> [Task statement]: In the records below, tally the lines that contain the word "Result" and give only that number.

> [Data to examine]:
####################

(** * TPU spawn strategy and ColossalAI precision plugin

    A shallow embedding of
    [lightning_lite/lite/strategies/tpu_spawn.py] (class [TPUSpawnStrategy])
    and of [pytorch_lightning/plugins/precision/colossalai.py]
    (class [ColossalAIPrecisionPlugin]).

    Python exceptions are results of type [Result]; an object that a method
    mutates is passed in and returned; calls into collaborators that only
    matter through their effect (the checkpoint-I/O delegate, the optimizer)
    are recorded in a call log.  Tensor elements are exact rationals: the
    rounding of the accelerator's floating-point arithmetic is outside this
    model. *)

From Stdlib Require Import Ascii QArith Qround.
From stdpp Require Import gmap strings list.

Local Open Scope Z_scope.

(** ** Exceptions *)

Inductive Exception : Type :=
  | RuntimeError (msg : string)
  | ValueError (msg : string)
  | TypeError (msg : string)
  | IndexError (msg : string)
  | MisconfigurationException (msg : string).

Inductive Result (A : Type) : Type :=
  | Return (a : A)
  | Raise (e : Exception).

Arguments Return {A} a.
Arguments Raise {A} e.

Definition bind {A B} (r : Result A) (k : A -> Result B) : Result B :=
  match r with
  | Return a => k a
  | Raise e => Raise e
  end.

Notation "'let*' x ':=' r 'in' k" := (bind r (fun x => k))
  (at level 10, x name, r at level 100, k at level 200).

(** ** Devices and tensors *)

Inductive Device : Type :=
  | CPU
  | XLA (ordinal : nat).

(** A tensor: its shape, its elements in row-major order and the device
    that holds it. *)
Record Tensor : Type := mkTensor {
  t_shape : list nat;
  t_data : list Q;
  t_device : Device;
}.

(** [Tensor.dim] *)
Definition dim (t : Tensor) : nat := length (t_shape t).

(** [Tensor.unsqueeze(0)] *)
Definition unsqueeze0 (t : Tensor) : Tensor :=
  mkTensor (1%nat :: t_shape t) (t_data t) (t_device t).

(** [Tensor.cpu] *)
Definition cpu (t : Tensor) : Tensor :=
  mkTensor (t_shape t) (t_data t) CPU.

(** ** Collaborators *)

(** The checkpoint-I/O delegates a strategy can hold: the default
    [XLACheckpointIO()] or one supplied by the caller. *)
Inductive CheckpointIO : Type :=
  | XLACheckpointIO
  | UserCheckpointIO (id : nat).

(** The part of the accelerator runtime ([torch_xla.core.xla_model]) that
    one call sees in one process: the device [xm.xla_device()] returns
    there, and what the replicas of lower and of higher ordinal contribute
    to the collective the call takes part in. *)
Record XlaModel : Type := mkXlaModel {
  xla_device : Device;
  peers_below : list Tensor;
  peers_above : list Tensor;
}.

(** What the collective delivers: one contribution per replica, in
    ordinal order. *)
Definition replicas (xm : XlaModel) (own : Tensor) : list Tensor :=
  peers_below xm ++ own :: peers_above xm.

(** ** The strategy object *)

(** State kept by the base class [DDPSpawnStrategy] and read here through
    its properties [local_rank], [global_rank] and [world_size]. *)
Record DDPSpawnStrategy : Type := mkDDPSpawnStrategy {
  local_rank : Z;
  global_rank : Z;
  world_size : Z;
}.

Record TPUSpawnStrategy : Type := mkTPUSpawnStrategy {
  base : DDPSpawnStrategy;
  _checkpoint_io : option CheckpointIO;
  _launched : bool;
}.

(** [TPUSpawnStrategy.__init__]: [super().__init__] builds the base state
    and stores [checkpoint_io]; the strategy starts unlaunched. *)
Definition __init__ (super : DDPSpawnStrategy)
    (checkpoint_io : option CheckpointIO) : TPUSpawnStrategy :=
  mkTPUSpawnStrategy super checkpoint_io false.

Definition root_device_msg : string :=
  "Accessing the XLA device before processes have spawned is not allowed.".

(** [TPUSpawnStrategy.root_device] *)
Definition root_device (xm : XlaModel) (self : TPUSpawnStrategy)
    : Result Device :=
  if negb (_launched self) then Raise (RuntimeError root_device_msg)
  else Return (xla_device xm).

(** [TPUSpawnStrategy.checkpoint_io] (getter): the default delegate is
    created on first use and stored. *)
Definition checkpoint_io (self : TPUSpawnStrategy)
    : CheckpointIO * TPUSpawnStrategy :=
  match _checkpoint_io self with
  | None =>
      (XLACheckpointIO,
       mkTPUSpawnStrategy (base self) (Some XLACheckpointIO) (_launched self))
  | Some io => (io, self)
  end.

(** [TPUSpawnStrategy.checkpoint_io] (setter) *)
Definition set_checkpoint_io (io : option CheckpointIO)
    (self : TPUSpawnStrategy) : TPUSpawnStrategy :=
  mkTPUSpawnStrategy (base self) io (_launched self).

(** ** The worker process *)

(** A call received by a checkpoint-I/O delegate. *)
Inductive IOCall : Type :=
  | RemoveCheckpoint (io : CheckpointIO) (filepath : string).

(** What a method of the strategy can read or change in the process that
    runs it: the strategy object, the process-wide [rank_zero_only.rank],
    [os.environ], and the calls the checkpoint-I/O delegates have received
    so far (oldest first). *)
Record Process : Type := mkProcess {
  strategy : TPUSpawnStrategy;
  rank_zero_only_rank : Z;
  os_environ : gmap string string;
  io_calls : list IOCall;
}.

(** The inherited method [_worker_setup] calls.  [set_world_ranks] belongs
    to the base class, which knows its own state only. *)
Class DDPSpawnMethods : Type :=
  set_world_ranks : Z -> DDPSpawnStrategy -> DDPSpawnStrategy.

(** [TPUSpawnStrategy._worker_setup] *)
Definition _worker_setup `{DDPSpawnMethods} (process_idx : Z) (p : Process)
    : Process :=
  let self := strategy p in
  let self := mkTPUSpawnStrategy (base self) (_checkpoint_io self) true in
  let self :=
    mkTPUSpawnStrategy (set_world_ranks process_idx (base self))
      (_checkpoint_io self) (_launched self) in
  mkProcess self (global_rank (base self)) (os_environ p) (io_calls p).

(** [xenv.HOST_WORLD_SIZE], the name torch_xla gives the variable its
    launcher sets in the spawned processes. *)
Definition HOST_WORLD_SIZE : string := "XRT_HOST_WORLD_SIZE".

(** [TPUSpawnStrategy.is_distributed] *)
Definition is_distributed (p : Process) : bool :=
  bool_decide (is_Some (os_environ p !! HOST_WORLD_SIZE))
  && negb (world_size (base (strategy p)) =? 1).

(** [TPUSpawnStrategy.remove_checkpoint] *)
Definition remove_checkpoint (filepath : string) (p : Process) : Process :=
  if local_rank (base (strategy p)) =? 0 then
    let '(io, self) := checkpoint_io (strategy p) in
    mkProcess self (rank_zero_only_rank p) (os_environ p)
      (io_calls p ++ [RemoveCheckpoint io filepath])
  else p.

(** The calls that can change the strategy object, and a run of them in
    one process.  The collectives and [root_device] only read it. *)
Inductive Call : Type :=
  | GetCheckpointIO
  | SetCheckpointIO (io : option CheckpointIO)
  | CallRemoveCheckpoint (filepath : string)
  | CallWorkerSetup (process_idx : Z).

Definition call `{DDPSpawnMethods} (c : Call) (p : Process) : Process :=
  match c with
  | GetCheckpointIO =>
      mkProcess (snd (checkpoint_io (strategy p))) (rank_zero_only_rank p)
        (os_environ p) (io_calls p)
  | SetCheckpointIO io =>
      mkProcess (set_checkpoint_io io (strategy p)) (rank_zero_only_rank p)
        (os_environ p) (io_calls p)
  | CallRemoveCheckpoint filepath => remove_checkpoint filepath p
  | CallWorkerSetup process_idx => _worker_setup process_idx p
  end.

Definition run `{DDPSpawnMethods} (cs : list Call) (p : Process) : Process :=
  fold_left (fun p c => call c p) cs p.

Definition is_worker_setup (c : Call) : bool :=
  match c with
  | CallWorkerSetup _ => true
  | _ => false
  end.

(** ** Strings *)

(** [str.lower] on the ASCII range.  Outside it Python maps only U+212A to
    [k] and U+0130 to [i] plus a combining mark, and neither letter occurs
    in the operation names compared below. *)
Definition lower_ascii (c : ascii) : ascii :=
  let n := N_of_ascii c in
  if ((65 <=? n) && (n <=? 90))%N then ascii_of_N (n + 32) else c.

Fixpoint lower (s : string) : string :=
  match s with
  | EmptyString => EmptyString
  | String c s' => String (lower_ascii c) (lower s')
  end.

(** ** Reduce *)

(** [torch.distributed.ReduceOp] *)
Inductive ReduceOp : Type :=
  | SUM | AVG | PRODUCT | MIN | MAX | BAND | BOR | BXOR | PREMUL_SUM.

Global Instance ReduceOp_eq_dec : EqDecision ReduceOp.
Proof. solve_decision. Defined.

(** The values [reduce_op] can be bound to: [None], a [str], a [ReduceOp],
    or an object of any other type (told apart by [id]). *)
Inductive ReduceOpArg : Type :=
  | OpNone
  | OpStr (s : string)
  | OpEnum (op : ReduceOp)
  | OpOther (id : nat).

(** [isinstance(reduce_op, str)] and [isinstance(reduce_op, ReduceOp)] *)
Definition isinstance_str (reduce_op : ReduceOpArg) : bool :=
  match reduce_op with OpStr _ => true | _ => false end.

Definition isinstance_ReduceOp (reduce_op : ReduceOpArg) : bool :=
  match reduce_op with OpEnum _ => true | _ => false end.

Definition ReduceOp_name (op : ReduceOp) : string :=
  match op with
  | SUM => "SUM" | AVG => "AVG" | PRODUCT => "PRODUCT" | MIN => "MIN"
  | MAX => "MAX" | BAND => "BAND" | BOR => "BOR" | BXOR => "BXOR"
  | PREMUL_SUM => "PREMUL_SUM"
  end.

(** What the f-string [f" {reduce_op}"] prints after the blank; for an
    object of another type the text is of no consequence, since [reduce]
    never formats one. *)
Definition format_reduce_op (reduce_op : ReduceOpArg) : string :=
  match reduce_op with
  | OpNone => "None"
  | OpStr s => s
  | OpEnum op => "ReduceOp." +:+ ReduceOp_name op
  | OpOther _ => "<object>"
  end.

####################

> [Output of the exercise]: 4